Scam AI Apps Are Tricking Users—Here's How to Stay Safe

Chatbots powered by artificial intelligence (AI) are all the rage but be wary of downloading mobile apps that use the technology. 

A new report finds that scammers are flooding app stores with software claiming to leverage OpenAI's ChatGPT. The apps often bring high subscription charges and feature intrusive advertising. 

"AI apps have exploded since the emergence of generative AI and chatbots such as ChatGPT and Bard," Josh Davies, a marketing manager at the cybersecurity firm Fortra told Lifewire in an email interview. "Everyone is rushing to push their AI bot, and many have developed an AI application to perform certain functions like creating presentations, generating animations, or stock images. This explosion can make it very hard to tell the legitimate from the illegitimate, and makes it easier to accidentally download an illegitimate app, masquerading as a helpful new AI tool."

Fleeceware Apps

New AI apps try to push users into paying subscription fees ranging from $9.99 to $69.99, according to the recent study by the cybersecurity firm Sophos. The apps also use tactics such as tightly limiting app usage and functionality without a subscription. 

"Using a combination of advertising within and outside of the app stores and fake reviews that game the rating systems of the stores, the developers of these misleading apps are able to lure unsuspecting device users into downloading them, often with 'free trial' versions that then kick in automatic recurring subscription fees that users may not know are coming, or prompt them to buy a subscription to 'pro' versions that promise greater functionality but fail to deliver," the report's authors wrote. 

The investigators looked at one iOS AI app on Apple's App Store. They found that the 'pro' features that users pay for are essentially the same as those available for free to registered users of ChatGPT. 

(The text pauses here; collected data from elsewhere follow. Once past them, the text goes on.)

(* ===== verification/EdgeEngine.v ===== *)
(** * Edge agent: the engine ([apps/edge-agent/src/engine.rs])

    The loop that recovers expired leases, claims due commands and drives the
    device adapters. The adapters (drivers and the hardware behind them) and the
    UUID generator are a class [Adapters] over a world that each call may change.
    The engine is a state and error monad over the store and the world: what was
    committed before an error stays. [max_delta] and [max_instant] are the largest
    duration and instant of the date library, in nanoseconds. *)

From S2P Require Import Prelude.
From S2P Require Import RustStr.
From S2P Require Import EdgeTypes.
From S2P Require Import EdgeStore.

Record EngineConfig := MkEngineConfig {
  lease : Z;
  retry_delay : Z;
  retry_delay_cap : Z;
  max_attempts : Z;
  max_recovery_probes : Z;
  batch_size : Z;
}.

Inductive EngineError :=
| StoreFailed (e : StoreError)
| CommandRejected (e : CommandError)
| InvalidConfig (why : string)
| AdapterNotRegistered (device : rstr)
| AdapterConfigurationMismatch
| UnsupportedRecoveryPolicy
| TimeOverflow.

Definition EngineConfig_validate (self : EngineConfig) : result unit EngineError :=
  if lease self =? 0 then Err (InvalidConfig "lease must be positive")
  else if retry_delay self =? 0 then Err (InvalidConfig "retry delay must be positive")
  else if retry_delay_cap self <? retry_delay self
  then Err (InvalidConfig "retry delay cap must not be shorter than the base delay")
  else if max_attempts self =? 0 then Err (InvalidConfig "maximum attempts must be positive")
  else if max_recovery_probes self =? 0
  then Err (InvalidConfig "maximum recovery probes must be positive")
  else if negb ((1 <=? batch_size self) && (batch_size self <=? 1000))
  then Err (InvalidConfig "batch size must be between 1 and 1,000")
  else Ok tt.

Record RunSummary := MkSummary {
  recovered_leases : Z;
  claimed : Z;
  succeeded : Z;
  retryable_failures : Z;
  permanent_failures : Z;
  ambiguous_outcomes : Z;
  recovery_probes_run : Z;
  manual_review_count : Z;
}.

(** [AdapterRegistry] with its [DeviceAdapter]s, and [Uuid::new_v4]. *)
Class Adapters (W : Type) := {
  device_ids : W → list rstr;
  adapter_descriptor : W → rstr → option DeviceDescriptor;
  capabilities : W → rstr → AdapterCapabilities;
  heartbeat : rstr → W → W * result HealthReport AdapterFailure;
  execute : rstr → CommandEnvelope → W → W * result CommandResult AdapterFailure;
  recover : rstr → CommandEnvelope → W → W * result RecoveryOutcome AdapterFailure;
  new_v4 : W → W * rstr;
}.

(** ** The monad *)

Section monad.
Context {W : Type}.

Definition Engine (A : Type) : Type := EdgeDb * W → (EdgeDb * W) * result A EngineError.

Definition eret {A} (a : A) : Engine A := fun s => (s, Ok a).
Definition efail {A} (e : EngineError) : Engine A := fun s => (s, Err e).
Definition ebind {A B} (m : Engine A) (k : A → Engine B) : Engine B := fun s =>
  match m s with
  | (s', Ok a) => k a s'
  | (s', Err e) => (s', Err e)
  end.
Definition elift {A} (r : result A EngineError) : Engine A := fun s => (s, r).

(** A transaction of the store. *)
Definition store_call {A} (f : EdgeDb → result (EdgeDb * A) StoreError) : Engine A := fun s =>
  match f s.1 with
  | Ok (db, a) => ((db, s.2), Ok a)
  | Err e => (s, Err (StoreFailed e))
  end.
Definition store_unit (f : EdgeDb → result EdgeDb StoreError) : Engine unit :=
  store_call (fun db => rmap (fun db' => (db', tt)) (f db)).

Definition world_call {A} (f : W → W * A) : Engine A := fun s =>
  let '(w, a) := f s.2 in ((s.1, w), Ok a).
Definition world_read {A} (f : W → A) : Engine A := fun s => (s, Ok (f s.2)).
End monad.

Notation "'do!' x := e 'in' k" := (ebind e (fun x => k))
  (at level 10, x pattern, e at level 200, k at level 200,
   format "'[v' 'do!'  x  :=  e  'in' '/' k ']'") : rust_scope.

(** ** Retry delays *)

Section engine.
Context {W : Type} `{Adapters W} (max_delta max_instant : Z).
Context (config : EngineConfig) (agent_id : rstr).

(** [Duration::checked_mul]: seconds are a [u64]. *)
Definition duration_checked_mul (d n : Z) : option Z :=
  checked 0 ((u64_max + 1) * 1000000000 - 1) (d * n).

Definition retry_backoff (attempt_ : Z) : Z :=
  let exponent := Z.min (saturating_sub attempt_ 1) 31 in
  let multiplier := Z.shiftl 1 exponent in
  Z.min (default (retry_delay_cap config) (duration_checked_mul (retry_delay config) multiplier))
    (retry_delay_cap config).

Definition next_attempt_at (attempt_ now : Z) : result Z EngineError :=
  let delay := retry_backoff attempt_ in
  if (max_delta <? delay) || (max_instant <? now + delay) then Err TimeOverflow else Ok (now + delay).

Definition retry_limits : RetryLimits := MkLimits (max_attempts config) (max_recovery_probes config).

Definition retry_ordinal (claim : ClaimedCommand) : Z :=
  match claim_kind claim with
  | Execute => attempt (claim_envelope claim)
  | RecoveryProbe => claim_probe_count claim
  end.

(** ** Submission *)

Section submission.
Context (to_vec : CommandRequest → list Z) (sha256 : list Z → list Z).

Definition validate_submission (request_ : CommandRequest) (db : EdgeDb) (w : W) :
    result unit EngineError :=
  let? _ := map_err CommandRejected (CommandRequest_validate request_) in
  let? adapter := ok_or (adapter_descriptor w (device_id request_))
                    (AdapterNotRegistered (device_id request_)) in
  let? durable := map_err StoreFailed (load_device db (device_id request_)) in
  if negb (bool_decide (adapter = descriptor durable))
     || negb (bool_decide (d_tenant_id adapter = tenant_id request_))
     || negb (bool_decide (d_facility_id adapter = facility_id request_))
     || negb (bool_decide (d_class adapter = DeviceCommand_device_class (command request_)))
  then Err AdapterConfigurationMismatch
  else
    let c := capabilities w (device_id request_) in
    match recovery_policy request_ with
    | DeviceDeduplicatedReplay =>
        if negb (device_side_duplicate_protection c) then Err UnsupportedRecoveryPolicy else Ok tt
    | ProbeThenRetry => if negb (recovery_probe c) then Err UnsupportedRecoveryPolicy else Ok tt
    | ManualReviewPolicy => Ok tt
    end.

Definition engine_submit (request_ : CommandRequest) (cloud : option CloudDelivery) (now : Z) :
    Engine (W := W) SubmissionOutcome := fun s =>
  match validate_submission request_ s.1 s.2 with
  | Ok _ => store_call (submit_with_cloud to_vec sha256 request_ cloud now) s
  | Err e => (s, Err e)
  end.
End submission.

(** ** Heartbeats *)

Definition validated (report : HealthReport) : result unit EngineError :=
  map_err (fun _ => StoreFailed (CorruptRecord "health report")) (HealthReport_validate report).

Definition refresh_heartbeat (now : Z) (device : rstr) : Engine (W := W) DeviceStatus :=
  do! beat := world_call (heartbeat device) in
  match beat with
  | Ok report =>
      do! _ := elift (validated report) in
      store_call (record_heartbeat device report now)
  | Err failure => store_call (record_heartbeat_failure device failure now)
  end.

Fixpoint refresh_all (now : Z) (devices_ : list rstr) : Engine (W := W) (list DeviceStatus) :=
  match devices_ with
  | [] => eret []
  | d :: rest =>
      do! s := refresh_heartbeat now d in
      do! ss := refresh_all now rest in
      eret (s :: ss)
  end.

Definition refresh_heartbeats (now : Z) : Engine (W := W) (list DeviceStatus) :=
  do! ids := world_read device_ids in
  refresh_all now ids.

(** ** One claim *)

Definition count_manual (s : RunSummary) (n : Z) : RunSummary :=
  MkSummary (recovered_leases s) (claimed s) (succeeded s) (retryable_failures s)
    (permanent_failures s) (ambiguous_outcomes s) (recovery_probes_run s) (manual_review_count s + n).
Definition count_success (s : RunSummary) : RunSummary :=
  MkSummary (recovered_leases s) (claimed s) (succeeded s + 1) (retryable_failures s)
    (permanent_failures s) (ambiguous_outcomes s) (recovery_probes_run s) (manual_review_count s).
Definition count_retryable (s : RunSummary) : RunSummary :=
  MkSummary (recovered_leases s) (claimed s) (succeeded s) (retryable_failures s + 1)
    (permanent_failures s) (ambiguous_outcomes s) (recovery_probes_run s) (manual_review_count s).
Definition count_permanent (s : RunSummary) : RunSummary :=
  MkSummary (recovered_leases s) (claimed s) (succeeded s) (retryable_failures s)
    (permanent_failures s + 1) (ambiguous_outcomes s) (recovery_probes_run s) (manual_review_count s).
Definition count_ambiguous (s : RunSummary) : RunSummary :=
  MkSummary (recovered_leases s) (claimed s) (succeeded s) (retryable_failures s)
    (permanent_failures s) (ambiguous_outcomes s + 1) (recovery_probes_run s) (manual_review_count s).
Definition count_probe (s : RunSummary) : RunSummary :=
  MkSummary (recovered_leases s) (claimed s) (succeeded s) (retryable_failures s)
    (permanent_failures s) (ambiguous_outcomes s) (recovery_probes_run s + 1) (manual_review_count s).
Definition count_claim (s : RunSummary) : RunSummary :=
  MkSummary (recovered_leases s) (claimed s + 1) (succeeded s) (retryable_failures s)
    (permanent_failures s) (ambiguous_outcomes s) (recovery_probes_run s) (manual_review_count s).

Definition review (claim : ClaimedCommand) (reason : rstr) (now : Z) (summary : RunSummary) :
    Engine (W := W) RunSummary :=
  do! _ := store_unit (require_manual_review claim reason agent_id now) in
  eret (count_manual summary 1).

Definition retry (claim : ClaimedCommand) (message : rstr) (now : Z) (summary : RunSummary) :
    Engine (W := W) RunSummary :=
  do! next := elift (next_attempt_at (retry_ordinal claim) now) in
  do! exhausted := store_call (retryable_failure claim message next retry_limits agent_id now) in
  eret (count_manual (count_retryable summary) (Z.b2z exhausted)).

Definition handle_failure (claim : ClaimedCommand) (failure : AdapterFailure) (now : Z)
    (summary : RunSummary) : Engine (W := W) RunSummary :=
  match failure_class failure with
  | RetryableFailure => retry claim (failure_message failure) now summary
  | PermanentFailure =>
      if bool_decide (claim_kind claim = RecoveryProbe) then
        review claim (lit "recovery probe failed permanently: " ++ failure_message failure) now summary
      else
        do! _ := store_unit (permanent_failure claim (failure_message failure) now) in
        eret (count_permanent summary)
  | AmbiguousFailure =>
      do! next := elift (next_attempt_at (retry_ordinal claim) now) in
      do! manual := store_call (ambiguous_failure claim (failure_message failure) next agent_id now) in
      eret (count_manual (count_ambiguous summary) (Z.b2z manual))
  end.

Definition health_name (s : HealthState) : rstr :=
  lit match s with
      | Unknown => "unknown" | Healthy => "healthy" | Degraded => "degraded"
      | Offline => "offline" | Faulted => "faulted"
      end.

Definition succeed (claim : ClaimedCommand) (r : CommandResult) (now : Z) (summary : RunSummary) :
    Engine (W := W) RunSummary :=
  do! _ := store_unit (complete_success claim r now) in
  eret (count_success summary).

(** The part of [process_claim] for a device that answers healthily. *)
Definition drive (claim : ClaimedCommand) (now : Z) (summary : RunSummary) : Engine (W := W) RunSummary :=
  let device := device_id (request (claim_envelope claim)) in
  match claim_kind claim with
  | Execute =>
      do! answer := world_call (execute device (claim_envelope claim)) in
      match answer with
      | Ok r => succeed claim r now summary
      | Err failure => handle_failure claim failure now summary
      end
  | RecoveryProbe =>
      let summary := count_probe summary in
      do! answer := world_call (recover device (claim_envelope claim)) in
      match answer with
      | Ok (Completed r) => succeed claim r now summary
      | Ok StillProcessing =>
          if max_recovery_probes config <=? claim_probe_count claim then
            review claim (lit "downstream command exceeded its recovery-probe budget") now summary
          else
            do! next := elift (next_attempt_at (claim_probe_count claim) now) in
            do! _ := store_unit (defer_recovery claim (lit "downstream command is still processing")
                                   next now) in
            eret summary
      | Ok NotFound =>
          if max_attempts config <=? attempt (claim_envelope claim) then
            review claim (lit "recovery found no downstream command, but the execution retry budget is exhausted")
              now summary
          else
            do! _ := store_unit (recovery_not_found claim now) in
            eret summary
      | Ok (NeedsReview reason) => review claim reason now summary
      | Err failure => handle_failure claim failure now summary
      end
  end.

Definition missing_capability (policy : RecoveryPolicy) (c : AdapterCapabilities) : bool :=
  match policy with
  | DeviceDeduplicatedReplay => negb (device_side_duplicate_protection c)
  | ProbeThenRetry => negb (recovery_probe c)
  | ManualReviewPolicy => false
  end.

Definition process_claim (claim : ClaimedCommand) (now : Z) (summary : RunSummary) :
    Engine (W := W) RunSummary :=
  let request_ := request (claim_envelope claim) in
  let device := device_id request_ in
  do! adapter := world_read (fun w => adapter_descriptor w device) in
  match adapter with
  | None => review claim (lit "no adapter is registered for this durable device command") now summary
  | Some adapter =>
      if negb (bool_decide (d_tenant_id adapter = tenant_id request_))
         || negb (bool_decide (d_facility_id adapter = facility_id request_))
         || negb (bool_decide (d_class adapter = DeviceCommand_device_class (command request_)))
      then review claim (lit "adapter configuration changed after command persistence") now summary
      else
        do! c := world_read (fun w => capabilities w device) in
        if missing_capability (recovery_policy request_) c
        then review claim (lit "adapter recovery capabilities changed after command persistence") now summary
        else
          do! beat := world_call (heartbeat device) in
          match beat with
          | Err failure =>
              do! _ := store_call (record_heartbeat_failure device failure now) in
              handle_failure claim failure now summary
          | Ok report =>
              do! _ := elift (validated report) in
              do! _ := store_call (record_heartbeat device report now) in
              if permits_automatic_work (report_state report) then drive claim now summary
              else
                let message := default (lit "device health is " ++ health_name (report_state report))
                                 (report_message report) in
                if bool_decide (report_state report = Faulted) then review claim message now summary
                else retry claim message now summary
          end
  end.

(** ** One pass *)

Fixpoint claim_loop (batch : nat) (now : Z) (summary : RunSummary) : Engine (W := W) RunSummary :=
  match batch with
  | O => eret summary
  | S batch =>
      do! token := world_call new_v4 in
      do! attempt_id := world_call new_v4 in
      do! claim := store_call (claim_next now (lease config) (max_attempts config) token attempt_id) in
      match claim with
      | None => eret summary
      | Some claim =>
          do! summary := process_claim claim now (count_claim summary) in
          claim_loop batch now summary
      end
  end.

Definition run_once (now : Z) : Engine (W := W) RunSummary :=
  do! recovered := store_call (recover_expired_leases now agent_id) in
  claim_loop (Z.to_nat (batch_size config)) now
    (MkSummary (replayable recovered + probes_required recovered + manual_reviews recovered)
       0 0 0 0 0 0 (manual_reviews recovered)).
End engine.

"Mixed in with the thousands of brief four-star reviews are comments from people who downloaded the app and found it didn't work—either it only showed ads or failed to respond to questions when unlocked," according to the report. "One user reported that the reply to every message is 'Sorry, I could not understand your message.'"

AI apps that aren't on an app store can be even more dangerous, Caroline Wong, the chief strategy officer at the cybersecurity company Cobalt.io warned in an email. 

"Scammers can create and advertise fake websites that look like the real deal," she added.
"Be wary of sites you've never seen, and double-check the spelling of site names before clicking. It could be a phishing attempt."

Keep in mind that even legitimate apps could pose a privacy risk. Britain's spy agency has warned that AI chatbots like ChatGPT pose a security threat because sensitive queries could be hacked or leaked.

"There is always a risk when you download an app—AI chat app or otherwise," Davies said. "Apps will ask for access to your device's information such as your location, contacts, and even screen recording capabilities. These permissions are required for legitimate apps to perform their core functions, so people are used to granting access, but it can be abused to obtain your data, monitor your locations, or spy on your activity."

Staying Safe With AI Apps

The safest AI apps are those owned by companies such as Microsoft, and Google, Davies noted. For example, Bing recently incorporated ChatGPT 4 into its search functionality, allowing users to access the latest version of ChatGPT without paying for a premium subscription. 

But if you stray from the offerings of the major tech companies, finding out what's safe and what's not can get trickier. According to the Sophos report, these 'fleeceware' apps stay within Apple and Google terms of service, so they aren't rejected during review and are allowed into the app stores. 

At the very least, it's a good idea to use the same safety precautions you should take with any other app you aren't sure about, Wong said.

"Avoid sharing personal details, including your bank account, social security number, home or work address," Wong added. "Users should proceed with caution with what they share with AI chat apps."